Giving Due Diligence its Due

I just spent a mind-numbing few hours filling out a Due Diligence document for the IT department of one of our oldest and dearest clients.

Now, trust me when I say that I love these particular IT guys. They've taught me more in a day about what it means to run an enterprise-class application than I would have learned in a year.

But their desire for documentation, their sheer persnicketiness, always threatens to play havoc with the one-time copywriter, sometime-actor, right-brain kind of guy I fancy myself to be.

So this Due Diligence got me to thinking about the unstinting demand for discipline. And you know what I saw?
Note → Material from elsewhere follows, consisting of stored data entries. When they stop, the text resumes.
(** X21: [errors] looks at the documented bits only: two 16-bit register
    values that agree on bits 0 to 6, 13 and 14 (mask 0x607F) give the
    same tuple of errors, whatever their other bits are. *)
Theorem errors_ignore_undocumented_bits :
  forall (limit : nat) (d d' : device) dt dt' line line' rest rest'
         (err err' : Z),
    rx d = (dt, Some line) :: rest ->
    rx d' = (dt', Some line') :: rest' ->
    in_time (timeout d) dt -> in_time (timeout d') dt' ->
    line <> unknown_command -> line' <> unknown_command ->
    Py.int_of_text line = Some err -> Py.int_of_text line' = Some err' ->
    (0 <= err < 65536)%Z -> (0 <= err' < 65536)%Z ->
    Z.land err 24703 = Z.land err' 24703 ->
    fst (MTD415TDevice.errors (S limit) d)
    = fst (MTD415TDevice.errors (S limit) d').
Proof.
  intros limit d d' dt dt' line line' rest rest' err err'
         Hrx Hrx' Hin Hin' Hl Hl' Hi Hi' Hr Hr' Hmask.
  destruct (errors_of_reply limit d dt line rest err Hrx Hin Hl Hi) as [_ E].
  destruct (errors_of_reply limit d' dt' line' rest' err' Hrx' Hin' Hl' Hi')
    as [_ E'].
  rewrite E, E'. do 3 f_equal.
  apply filter_ext_in. intros e He.
  unfold flags_of. rewrite (decode_flags err Hr), (decode_flags err' Hr').
  assert (Hidx : (fst e < 16)%nat).
  { unfold MTD415TDevice._ERRORS in He. simpl in He.
    repeat (destruct He as [<- | He]; [simpl; lia|]). contradiction. }
  assert (Hnth : forall x, nth (fst e) (map (register_bit x) (seq 0 16)) false
                           = register_bit x (fst e)).
  { intro x.
    rewrite (nth_indep _ false (register_bit x 0%nat))
      by (now rewrite length_map, length_seq).
    rewrite map_nth, seq_nth by assumption. reflexivity. }
  rewrite !Hnth, <- (documented_bit err e He), <- (documented_bit err' e He).
  now rewrite Hmask.
Qed.

Lemma errors_ignore_undocumented_bits_witness :
  fst (MTD415TDevice.errors 1 (bench false [prompt "5"]))
  = fst (MTD415TDevice.errors 1 (bench false [prompt "32901"])).
Proof.
  apply (errors_ignore_undocumented_bits 0 (bench false [prompt "5"])
           (bench false [prompt "32901"]) 0.001 0.001
           ("5" ++ nl)%string ("32901" ++ nl)%string [] [] 5 32901).
  all: try reflexivity; try discriminate; try (simpl; lra); try lia.
Defined.



(** X23: [idn] and [uid] hand back the reply line as it came, its line
    ending included, when every byte of it is ASCII; a reply with a
    byte above 127 makes them fail to decode it. *)
Theorem identity_getters_return_reply_verbatim :
  forall (limit : nat) (d : device) dt line rest,
    rx d = (dt, Some line) :: rest ->
    in_time (timeout d) dt ->
    line <> unknown_command ->
    (Py.is_ascii line = true ->
     fst (MTD415TDevice.idn (S limit) d) = Ok (PyStr line)
     /\ fst (MTD415TDevice.uid (S limit) d) = Ok (PyStr line))
    /\ (Py.is_ascii line = false ->
        fst (MTD415TDevice.idn (S limit) d)
        = Raise (UnicodeDecodeError "'ascii' codec can't decode byte")
        /\ fst (MTD415TDevice.uid (S limit) d)
           = Raise (UnicodeDecodeError "'ascii' codec can't decode byte")).
Proof.
  intros limit d dt line rest Hrx Hin Hline.
  destruct (query_once limit "m" true d dt line rest Hrx Hin (or_intror Hline))
    as (d1 & Hq1 & _).
  destruct (query_once limit "u" true d dt line rest Hrx Hin (or_intror Hline))
    as (d2 & Hq2 & _).
  unfold MTD415TDevice.idn, MTD415TDevice.uid, MTD415TDevice.text_reading, bind.
  rewrite Hq1, Hq2. unfold Py.decode_ascii.
  split; intros ->; split; reflexivity.
Qed.

Lemma identity_getters_return_reply_verbatim_witness :
  (fst (MTD415TDevice.idn 1 (bench false [prompt "MTD415T FW0.6.8"]))
   = Ok (PyStr ("MTD415T FW0.6.8" ++ nl))
   /\ fst (MTD415TDevice.uid 1 (bench false [prompt "MTD415T FW0.6.8"]))
      = Ok (PyStr ("MTD415T FW0.6.8" ++ nl)))
  /\ (fst (MTD415TDevice.idn 1 (bench false [prompt (String "255" "")]))
      = Raise (UnicodeDecodeError "'ascii' codec can't decode byte")
      /\ fst (MTD415TDevice.uid 1 (bench false [prompt (String "255" "")]))
         = Raise (UnicodeDecodeError "'ascii' codec can't decode byte")).
Proof.
  split.
  - apply (identity_getters_return_reply_verbatim 0
             (bench false [prompt "MTD415T FW0.6.8"]) 0.001
             ("MTD415T FW0.6.8" ++ nl)%string []).
    + reflexivity.
    + simpl. lra.
    + discriminate.
    + reflexivity.
  - apply (identity_getters_return_reply_verbatim 0
             (bench false [prompt (String "255" "")]) 0.001
             (String "255" "" ++ nl)%string []).
    + reflexivity.
    + simpl. lra.
    + discriminate.
    + reflexivity.
Defined.

(** The trace only grows during a query. *)
Lemma query_trace_grows : forall depth code retry d,
  exists new,
    trace (snd (MTD415TDevice.query depth code retry d)) = trace d ++ new.
Proof.
  induction depth as [|depth IH]; intros code retry d.
  - exists []. simpl. now rewrite app_nil_r.
  - assert (A := query_attempt depth code retry d).
    destruct (SerialDevice.poll (timeout d) (transmit_time d) (transmit_time d)
                (rx d)) as [[[result|] t'] rest'].
    + destruct (retry && retryable result).
      * destruct A as (d1 & E & Htr & _). rewrite E.
        destruct (IH code true d1) as (new & Hnew).
        rewrite Hnew, Htr, <- !app_assoc. eauto.
      * destruct A as (d1 & E & Htr & _). rewrite E. simpl. eauto.
    + destruct A as (d1 & E & Htr & _). rewrite E. simpl. eauto.
Qed.

(** A query starts with its throttling delay and its transmission. *)
Lemma query_begins (depth : nat) (code : string) (retry : bool) (d : device) :
  exists tail,
    trace (snd (MTD415TDevice.query (S depth) code retry d))
    = trace d ++ attempt_prefix code d ++ tail.
Proof.
  assert (A := query_attempt depth code retry d).
  destruct (SerialDevice.poll (timeout d) (transmit_time d) (transmit_time d)
              (rx d)) as [[[result|] t'] rest'].
  - destruct (retry && retryable result).
    + destruct A as (d1 & E & Htr & _). rewrite E.
      destruct (query_trace_grows depth code true d1) as (new & Hnew).
      rewrite Hnew, Htr, <- !app_assoc. eauto.
    + destruct A as (d1 & E & Htr & _). rewrite E. simpl.
      exists []. now rewrite app_nil_r.
  - destruct A as (d1 & E & Htr & _). rewrite E. simpl.
    exists []. now rewrite app_nil_r.
Qed.

(** X24: the constructor stamps the device with the time of its
    creation, so the first query of a new device, issued at once, sleeps
    for the interval of 0.01 s, less the zero time elapsed, and only
    then transmits -- whatever interval was passed to the constructor. *)
Theorem first_query_of_new_device_waits :
  forall clock script port auto_save communication_log interval kw
         (depth : nat) (code : string) (retry : bool),
  exists tail,
    trace (snd (MTD415TDevice.query (S depth) code retry
                  (MTD415TDevice.__init__ clock script port auto_save
                     communication_log interval kw)))
    = (clock, ESleep (0.01 - (clock - clock)))
        :: (clock + (0.01 - (clock - clock)), ETx (query_command code))
        :: tail.
Proof.
  intros.
  destruct (query_begins depth code retry
              (MTD415TDevice.__init__ clock script port auto_save
                 communication_log interval kw)) as (tail & H).
  exists tail. rewrite H.
  unfold attempt_prefix, throttling, transmit_time. simpl.
  replace (Qltb 0 (0.01 - (clock - clock))) with true; [reflexivity|].
  symmetry. apply Qltb_true. lra.
Qed.
(** [sensor_range] is a parameter of the function and is read nowhere in its
    body.  The final [resize] and [std::transform] leave in [weights] the
    weight of each particle, in order. *)
Definition updateWeights (sensor_range : R) (std_landmark : nat -> R)
  (observations : list LandmarkObs) (map_landmarks : Map)
  (pf : ParticleFilter) : M ParticleFilter :=
  ps <- for_each (fun particle =>
          let reset :=
            Particle.mk (Particle.id particle) (Particle.x particle)
              (Particle.y particle) (Particle.theta particle) 1
              (Particle.associations particle)
              (Particle.sense_x particle) (Particle.sense_y particle) in
          for_each_acc (fun particle obs =>
            let x_map := Particle.x particle
                         + (cos (Particle.theta particle) * LandmarkObs.x obs)
                         - (sin (Particle.theta particle) * LandmarkObs.y obs) in
            let y_map := Particle.y particle
                         + (sin (Particle.theta particle) * LandmarkObs.x obs)
                         + (cos (Particle.theta particle) * LandmarkObs.y obs) in
            lm <- lift (findNearestNeighbour x_map y_map map_landmarks) ;;
            let P := updateWeights_P std_landmark x_map y_map lm in
            ret (Particle.mk (Particle.id particle) (Particle.x particle)
                   (Particle.y particle) (Particle.theta particle)
                   (Particle.weight particle * P)
                   (Particle.associations particle)
                   (Particle.sense_x particle) (Particle.sense_y particle)))
            observations reset)
        (particles pf) ;;
  ret (mk_filter (num_particles pf) ps (List.map Particle.weight ps)).

(** ** ParticleFilter::resample *)

Definition resample (pf : ParticleFilter) : M ParticleFilter :=
  let newParticles := repeat Particle_default (List.length (particles pf)) in
  let dist_w := discrete_distribution (weights pf) in
  newParticles' <- for_each (fun _ =>
                     i <- dist_w ;;
                     lift (subscript (particles pf) i))
                   newParticles ;;
  ret (mk_filter (num_particles pf) newParticles' (weights pf)).

(** ** ParticleFilter::SetAssociations *)

Definition SetAssociations (particle : Particle) (associations : list Z)
  (sense_x sense_y : list R) : Particle :=
  Particle.mk (Particle.id particle) (Particle.x particle)
    (Particle.y particle) (Particle.theta particle) (Particle.weight particle)
    associations sense_x sense_y.

(** ** ParticleFilter::getAssociations and ParticleFilter::getSenseCoord *)

(** [a - b] on [size_t]: the difference modulo [2^64]. *)
Definition size_t_sub (a b : Z) : Z := ((a - b) mod 2 ^ 64)%Z.

(** [s.length()] *)
Definition string_length (s : string) : Z := Z.of_nat (String.length s).

(** [s.substr(pos, n)]: throws [std::out_of_range] when [pos] is beyond the
    end of [s], and otherwise yields the characters from [pos] on, [n] of
    them or as many as there are. *)
Definition substr (s : string) (pos n : Z) : outcome string :=
  if (string_length s <? pos)%Z then Throws std_out_of_range
  else Returns (String.substring (Z.to_nat pos)
                  (Z.to_nat (Z.min n (string_length s - pos))) s).

(** [copy(v.begin(), v.end(), std::ostream_iterator<T>(ss, delim))] followed
    by [ss.str()]: every element is written with the formatting of [T] and
    followed by the delimiter. *)
Fixpoint copy_ostream {A : Type} (format : A -> string) (delim : string)
  (v : list A) : string :=
  match v with
  | [] => EmptyString
  | a :: v' => (format a ++ delim ++ copy_ostream format delim v')%string
  end.

(** [operator<<] on an [int]: decimal digits, with a minus sign when
    negative. *)
Definition format_int (n : Z) : string :=
  NilZero.string_of_int (Z.to_int n).

Definition getAssociations (best : Particle) : outcome string :=
  let v := Particle.associations best in
  let s := copy_ostream format_int " " v in
  substr s 0 (size_t_sub (string_length s) 1).

Section SenseCoord.

(** [operator<<] on the [float] that a [double] converts to.  The digits it
    writes depend on binary rounding, which real numbers do not have; the
    formatting is a parameter. *)
Variable format_float : R -> string.

Definition getSenseCoord (best : Particle) (coord : string) : outcome string :=
  let v := if String.eqb coord "X" then Particle.sense_x best
           else Particle.sense_y best in
  let s := copy_ostream format_float " " v in
  substr s 0 (size_t_sub (string_length s) 1).

End SenseCoord.

(** ** The harness's view: phases of a filter cycle *)

(** The calls that the harness makes on an initialised filter, with their
    arguments. *)
Inductive phase : Type :=
| Predict (delta_t : R) (std_pos : nat -> R) (velocity yaw_rate : R)
| UpdateWeights (sensor_range : R) (std_landmark : nat -> R)
    (observations : list LandmarkObs) (map_landmarks : Map)
| Resample.

Definition run_phase (ph : phase) (pf : ParticleFilter) : M ParticleFilter :=
  match ph with
  | Predict delta_t std_pos velocity yaw_rate =>
      prediction delta_t std_pos velocity yaw_rate pf
  | UpdateWeights sensor_range std_landmark observations map_landmarks =>
      updateWeights sensor_range std_landmark observations map_landmarks pf
  | Resample => resample pf
  end.

Fixpoint run_phases (phs : list phase) (pf : ParticleFilter)
  : M ParticleFilter :=
  match phs with
  | [] => ret pf
  | ph :: phs' => pf' <- run_phase ph pf ;; run_phases phs' pf'
  end.

(** A phase that attempts no association against an empty map. *)
Definition map_present (ph : phase) : Prop :=
  match ph with
  | UpdateWeights _ _ _ map_landmarks => landmark_list map_landmarks <> []
  | _ => True
  end.

(** ** The density the weighting step is documented to use *)

(** The bivariate Gaussian density with independent axes, as the interface
    states it: [exp(-(dx^2/(2 sx^2) + dy^2/(2 sy^2))) / (2 pi sx sy)]. *)
Definition gaussian_density (sigma_x sigma_y dx dy : R) : R :=
  exp (- ((dx * dx) / (2 * (sigma_x * sigma_x))
          + (dy * dy) / (2 * (sigma_y * sigma_y))))
  / (2 * PI * sigma_x * sigma_y).

(** Squared Euclidean distance from a point to a landmark, the quantity
    [dist] of [findNearestNeighbour]. *)
Definition sqdist (x y : R) (lm : single_landmark_s) : R :=
  (x - x_f lm) * (x - x_f lm) + (y - y_f lm) * (y - y_f lm).

(** Arrays of three and of two entries. *)
Definition array3 (a b c : R) : nat -> R :=
  fun i => match i with 0%nat => a | 1%nat => b | _ => c end.

Definition array2 (a b : R) : nat -> R :=
  fun i => match i with 0%nat => a | _ => b end.

(** Concrete values used in the examples. *)
Definition engine0 : default_random_engine :=
  mk_engine (fun _ => 0) (fun _ => 0%nat) 0.

Definition particle_at (x y theta : R) : Particle :=
  Particle.mk 0%Z x y theta 1 [] [] [].

Definition filter_of (ps : list Particle) : ParticleFilter :=
  mk_filter (Z.of_nat (List.length ps)) ps [].

Definition lm_origin : single_landmark_s := mk_landmark 1%Z 0 0.
Definition lm_east : single_landmark_s := mk_landmark 2%Z 50000 0.

(** Two landmarks, both far from the point (100000, 0): squared distances
    1e10 and 2.5e9. *)
Definition far_map : Map := mk_map [lm_origin; lm_east].

(** The landmark that [findNearestNeighbour] returns sits at a place of the
    list before which every landmark is strictly farther from the point and
    after which none is nearer. *)
Definition returns_closest_first (x y : R) (map : Map) : Prop :=
  exists pre lm post,
    landmark_list map = pre ++ lm :: post
    /\ findNearestNeighbour x y map = Returns lm
    /\ Forall (fun p => sqdist x y lm < sqdist x y p) pre
    /\ Forall (fun q => sqdist x y lm <= sqdist x y q) post.


(** The two bodies of the loops of [prediction] when the three noise terms
    are zero: lines 69-71 (the turning branch) and lines 75-77 (the
    straight branch) of the source. *)
Definition arc_update (delta_t velocity yaw_rate : R) (particle : Particle)
  : Particle :=
  Particle.mk (Particle.id particle)
    (Particle.x particle
     + velocity * (sin (Particle.theta particle + yaw_rate * delta_t)
                   - sin (Particle.theta particle)) / yaw_rate)
    (Particle.y particle
     + velocity * (cos (Particle.theta particle + yaw_rate * delta_t)
                   - cos (Particle.theta particle)) / yaw_rate)
    (Particle.theta particle + yaw_rate * delta_t)
    (Particle.weight particle)
    (Particle.associations particle)
    (Particle.sense_x particle) (Particle.sense_y particle).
I saw a little glimpse of beauty, once again.

Here's how the image emerged from the details in which I've been mired all day.

I thought of all of the procedures we've labored to define at Pica9, in the effort to run a disciplined development shop. I thought about all the gentle persuading it takes to get a crew of developers ("creatives" all, and don't let the computer science degrees fool you) to follow a standard path to a common goal.

I thought of all the hours our application managers spend on the client side, juggling the idiosyncrasies that are woven into the client culture, and then fitting our methods to each individual brand of enterprise madness.

And it occurred to me that well-defined policies and procedures are like the cairns they build in the rocky wastes above treeline on mountain paths. In the bright light of a sunny afternoon, these stacks of stone strike you as ancient and irrelevant. But when the fog sets in and the path disappears, you find yourself seeking them out and blessing them for their impervious, immovable existence. And you want to thank the nameless trekkers before you, who stacked stone on stone so you wouldn't lose your way.

So, for you clients out there, who wonder sometimes if your marketing automation vendor is making mountains out of development molehills, know this: A vendor who obsesses on details may bore you to tears in a meeting. But he's a lot less likely to let your system go down at 2 am on a holiday weekend.

And for you creatives out there who, like me, chafe under the demands of due-diligence, here's a thought.

It's rare for people to see brilliance within discipline. But it's even more rare to achieve brilliance without it.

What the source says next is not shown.